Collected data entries
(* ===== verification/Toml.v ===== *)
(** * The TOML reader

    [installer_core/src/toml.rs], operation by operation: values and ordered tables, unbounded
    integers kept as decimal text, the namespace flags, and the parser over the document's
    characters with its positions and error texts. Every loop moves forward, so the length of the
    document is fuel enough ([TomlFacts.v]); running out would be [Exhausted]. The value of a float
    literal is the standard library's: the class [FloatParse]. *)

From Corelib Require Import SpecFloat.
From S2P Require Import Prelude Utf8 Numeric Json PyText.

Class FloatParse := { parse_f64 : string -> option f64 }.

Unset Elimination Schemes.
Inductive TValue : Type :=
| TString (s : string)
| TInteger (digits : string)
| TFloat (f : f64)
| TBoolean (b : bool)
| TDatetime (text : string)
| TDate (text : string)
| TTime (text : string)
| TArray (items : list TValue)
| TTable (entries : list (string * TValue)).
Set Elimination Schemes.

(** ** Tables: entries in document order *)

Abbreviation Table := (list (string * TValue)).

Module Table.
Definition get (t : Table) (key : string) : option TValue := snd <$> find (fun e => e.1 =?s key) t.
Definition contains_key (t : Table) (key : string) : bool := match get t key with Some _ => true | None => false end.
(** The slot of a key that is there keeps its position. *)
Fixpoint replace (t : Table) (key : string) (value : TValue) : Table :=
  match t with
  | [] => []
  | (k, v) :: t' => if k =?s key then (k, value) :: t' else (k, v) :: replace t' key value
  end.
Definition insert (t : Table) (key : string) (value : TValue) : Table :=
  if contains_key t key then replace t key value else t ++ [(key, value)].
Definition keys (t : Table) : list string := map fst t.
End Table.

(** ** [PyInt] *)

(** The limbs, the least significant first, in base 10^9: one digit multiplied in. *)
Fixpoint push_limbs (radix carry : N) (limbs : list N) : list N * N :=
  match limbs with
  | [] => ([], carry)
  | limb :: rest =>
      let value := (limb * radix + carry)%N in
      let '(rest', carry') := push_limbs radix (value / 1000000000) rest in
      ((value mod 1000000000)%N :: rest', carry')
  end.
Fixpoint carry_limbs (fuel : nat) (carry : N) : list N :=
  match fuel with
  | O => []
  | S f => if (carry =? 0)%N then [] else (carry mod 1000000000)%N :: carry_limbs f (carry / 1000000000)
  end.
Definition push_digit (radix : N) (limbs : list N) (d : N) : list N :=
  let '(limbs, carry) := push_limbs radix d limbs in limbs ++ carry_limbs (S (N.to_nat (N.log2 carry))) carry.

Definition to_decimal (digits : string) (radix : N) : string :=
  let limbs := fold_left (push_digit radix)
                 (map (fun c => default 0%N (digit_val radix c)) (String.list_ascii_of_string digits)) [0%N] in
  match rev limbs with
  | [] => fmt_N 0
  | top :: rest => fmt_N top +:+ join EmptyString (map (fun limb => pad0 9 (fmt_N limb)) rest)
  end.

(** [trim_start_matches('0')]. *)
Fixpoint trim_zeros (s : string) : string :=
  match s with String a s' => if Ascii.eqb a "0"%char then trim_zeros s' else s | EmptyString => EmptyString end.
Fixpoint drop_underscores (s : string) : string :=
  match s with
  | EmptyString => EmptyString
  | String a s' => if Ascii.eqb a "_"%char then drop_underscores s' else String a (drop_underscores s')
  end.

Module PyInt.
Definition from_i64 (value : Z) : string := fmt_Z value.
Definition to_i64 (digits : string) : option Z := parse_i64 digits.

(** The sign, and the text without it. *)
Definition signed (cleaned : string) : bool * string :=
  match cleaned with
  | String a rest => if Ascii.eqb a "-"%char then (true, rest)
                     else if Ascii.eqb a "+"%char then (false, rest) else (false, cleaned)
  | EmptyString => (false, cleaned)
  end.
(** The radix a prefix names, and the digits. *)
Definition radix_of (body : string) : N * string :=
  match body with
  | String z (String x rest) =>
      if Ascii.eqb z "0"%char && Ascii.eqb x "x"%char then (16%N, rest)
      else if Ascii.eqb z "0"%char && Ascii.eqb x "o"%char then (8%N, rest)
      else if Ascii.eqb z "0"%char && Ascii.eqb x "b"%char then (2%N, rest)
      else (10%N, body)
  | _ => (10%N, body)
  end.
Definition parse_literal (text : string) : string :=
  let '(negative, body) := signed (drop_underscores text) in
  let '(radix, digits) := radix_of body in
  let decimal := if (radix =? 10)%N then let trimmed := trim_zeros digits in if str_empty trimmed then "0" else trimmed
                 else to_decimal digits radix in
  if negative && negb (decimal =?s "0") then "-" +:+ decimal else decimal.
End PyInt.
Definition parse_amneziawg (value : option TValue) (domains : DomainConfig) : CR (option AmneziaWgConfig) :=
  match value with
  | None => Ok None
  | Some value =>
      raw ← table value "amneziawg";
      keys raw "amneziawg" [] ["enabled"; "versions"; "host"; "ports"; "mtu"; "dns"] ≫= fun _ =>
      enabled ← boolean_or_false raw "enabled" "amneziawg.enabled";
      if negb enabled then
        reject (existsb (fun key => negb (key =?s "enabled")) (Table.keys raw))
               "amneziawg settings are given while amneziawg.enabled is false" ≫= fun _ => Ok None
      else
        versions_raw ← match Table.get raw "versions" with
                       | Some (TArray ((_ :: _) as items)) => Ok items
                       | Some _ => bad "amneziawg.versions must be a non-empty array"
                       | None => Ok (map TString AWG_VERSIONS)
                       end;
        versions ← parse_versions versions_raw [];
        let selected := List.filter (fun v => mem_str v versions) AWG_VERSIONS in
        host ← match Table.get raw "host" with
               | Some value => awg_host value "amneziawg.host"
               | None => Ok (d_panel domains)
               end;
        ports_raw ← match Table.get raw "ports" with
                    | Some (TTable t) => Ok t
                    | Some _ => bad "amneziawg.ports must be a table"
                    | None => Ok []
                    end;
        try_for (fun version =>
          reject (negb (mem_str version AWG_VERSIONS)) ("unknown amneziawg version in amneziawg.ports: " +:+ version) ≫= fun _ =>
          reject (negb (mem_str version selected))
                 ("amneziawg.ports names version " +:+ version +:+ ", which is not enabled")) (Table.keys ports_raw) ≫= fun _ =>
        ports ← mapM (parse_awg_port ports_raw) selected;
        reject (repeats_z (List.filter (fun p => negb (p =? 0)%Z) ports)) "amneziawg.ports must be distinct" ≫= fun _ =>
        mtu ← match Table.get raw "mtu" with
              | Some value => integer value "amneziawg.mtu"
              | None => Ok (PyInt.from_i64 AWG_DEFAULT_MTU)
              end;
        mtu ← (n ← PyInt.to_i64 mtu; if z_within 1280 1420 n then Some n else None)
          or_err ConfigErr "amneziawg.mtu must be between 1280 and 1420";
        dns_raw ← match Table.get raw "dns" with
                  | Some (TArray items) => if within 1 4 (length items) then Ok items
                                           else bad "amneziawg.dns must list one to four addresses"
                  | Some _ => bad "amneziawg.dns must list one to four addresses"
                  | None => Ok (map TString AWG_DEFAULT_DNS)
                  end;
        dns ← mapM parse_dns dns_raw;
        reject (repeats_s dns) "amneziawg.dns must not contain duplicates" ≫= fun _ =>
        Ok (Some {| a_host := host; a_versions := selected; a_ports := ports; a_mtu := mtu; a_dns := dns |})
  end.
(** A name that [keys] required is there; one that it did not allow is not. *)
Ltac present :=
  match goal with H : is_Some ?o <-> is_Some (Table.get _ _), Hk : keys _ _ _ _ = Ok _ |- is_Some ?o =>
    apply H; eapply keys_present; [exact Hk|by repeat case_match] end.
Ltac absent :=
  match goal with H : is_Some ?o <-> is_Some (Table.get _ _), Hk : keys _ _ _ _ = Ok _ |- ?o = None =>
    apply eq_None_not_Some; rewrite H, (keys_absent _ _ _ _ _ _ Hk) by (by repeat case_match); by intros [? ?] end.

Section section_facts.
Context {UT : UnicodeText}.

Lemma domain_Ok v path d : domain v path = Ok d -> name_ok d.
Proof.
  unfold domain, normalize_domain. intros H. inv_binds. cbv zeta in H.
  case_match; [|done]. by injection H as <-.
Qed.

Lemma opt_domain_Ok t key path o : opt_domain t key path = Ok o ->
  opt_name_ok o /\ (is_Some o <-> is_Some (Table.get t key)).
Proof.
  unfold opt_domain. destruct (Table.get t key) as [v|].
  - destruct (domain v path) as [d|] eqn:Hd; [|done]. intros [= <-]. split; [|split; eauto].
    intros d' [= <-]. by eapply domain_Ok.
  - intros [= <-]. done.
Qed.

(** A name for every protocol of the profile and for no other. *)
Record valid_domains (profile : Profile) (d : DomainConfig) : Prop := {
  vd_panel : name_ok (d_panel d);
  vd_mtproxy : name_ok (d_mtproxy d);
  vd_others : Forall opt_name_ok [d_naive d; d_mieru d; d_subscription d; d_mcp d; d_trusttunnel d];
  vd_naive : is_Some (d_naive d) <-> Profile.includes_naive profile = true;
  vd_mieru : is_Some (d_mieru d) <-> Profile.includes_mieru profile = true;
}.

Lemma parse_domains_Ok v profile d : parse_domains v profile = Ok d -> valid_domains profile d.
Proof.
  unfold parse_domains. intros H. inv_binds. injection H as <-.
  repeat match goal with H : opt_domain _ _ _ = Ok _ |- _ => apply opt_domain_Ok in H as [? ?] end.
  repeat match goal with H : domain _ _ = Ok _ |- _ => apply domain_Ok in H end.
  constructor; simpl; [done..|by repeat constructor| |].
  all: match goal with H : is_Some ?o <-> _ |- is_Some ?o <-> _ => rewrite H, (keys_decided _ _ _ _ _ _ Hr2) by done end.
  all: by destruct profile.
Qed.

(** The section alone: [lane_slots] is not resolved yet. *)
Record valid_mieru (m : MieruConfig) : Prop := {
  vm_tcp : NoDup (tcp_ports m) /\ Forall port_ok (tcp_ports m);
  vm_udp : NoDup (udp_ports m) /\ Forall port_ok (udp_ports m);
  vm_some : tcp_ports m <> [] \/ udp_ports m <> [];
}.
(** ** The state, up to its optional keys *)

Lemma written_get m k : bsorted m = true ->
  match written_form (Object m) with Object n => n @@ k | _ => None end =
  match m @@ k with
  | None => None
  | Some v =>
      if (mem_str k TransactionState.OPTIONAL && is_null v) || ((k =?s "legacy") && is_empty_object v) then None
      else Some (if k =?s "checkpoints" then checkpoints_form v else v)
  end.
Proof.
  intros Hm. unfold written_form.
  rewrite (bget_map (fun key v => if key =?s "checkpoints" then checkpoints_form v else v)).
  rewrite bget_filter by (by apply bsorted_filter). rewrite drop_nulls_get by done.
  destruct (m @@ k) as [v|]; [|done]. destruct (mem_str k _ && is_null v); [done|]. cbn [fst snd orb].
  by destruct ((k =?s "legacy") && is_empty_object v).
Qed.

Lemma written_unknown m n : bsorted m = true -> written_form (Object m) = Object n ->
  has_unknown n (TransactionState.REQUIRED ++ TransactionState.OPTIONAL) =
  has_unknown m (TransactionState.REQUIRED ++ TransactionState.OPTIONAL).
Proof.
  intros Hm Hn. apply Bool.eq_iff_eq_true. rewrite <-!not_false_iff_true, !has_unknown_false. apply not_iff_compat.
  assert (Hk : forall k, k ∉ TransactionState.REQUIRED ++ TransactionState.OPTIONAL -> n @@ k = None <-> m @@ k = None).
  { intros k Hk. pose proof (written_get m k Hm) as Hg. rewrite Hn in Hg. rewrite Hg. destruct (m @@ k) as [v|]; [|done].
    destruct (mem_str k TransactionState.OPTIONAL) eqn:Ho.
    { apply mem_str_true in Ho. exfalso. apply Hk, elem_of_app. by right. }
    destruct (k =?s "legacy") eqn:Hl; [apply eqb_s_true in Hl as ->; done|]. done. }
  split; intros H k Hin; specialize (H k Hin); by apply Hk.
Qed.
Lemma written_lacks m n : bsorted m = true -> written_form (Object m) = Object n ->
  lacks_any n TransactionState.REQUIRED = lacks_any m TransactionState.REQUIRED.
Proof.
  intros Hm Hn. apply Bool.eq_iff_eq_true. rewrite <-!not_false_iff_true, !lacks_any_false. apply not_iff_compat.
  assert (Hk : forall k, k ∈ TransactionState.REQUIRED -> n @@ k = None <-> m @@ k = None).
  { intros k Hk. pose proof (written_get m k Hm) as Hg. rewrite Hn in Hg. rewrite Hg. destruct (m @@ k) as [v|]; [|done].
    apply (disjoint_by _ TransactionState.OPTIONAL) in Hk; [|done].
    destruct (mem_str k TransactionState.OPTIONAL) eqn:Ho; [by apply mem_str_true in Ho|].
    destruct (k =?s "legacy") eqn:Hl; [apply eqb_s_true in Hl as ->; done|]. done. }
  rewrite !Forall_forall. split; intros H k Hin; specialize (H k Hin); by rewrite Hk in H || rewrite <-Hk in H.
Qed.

(Exercise):
Each line from the top of the records down to the one with "integers kept as" must be retyped exactly; include both ends and nothing else.

(Expected output):
(* ===== verification/Toml.v ===== *)
(** * The TOML reader

    [installer_core/src/toml.rs], operation by operation: values and ordered tables, unbounded
    integers kept as decimal text, the namespace flags, and the parser over the document's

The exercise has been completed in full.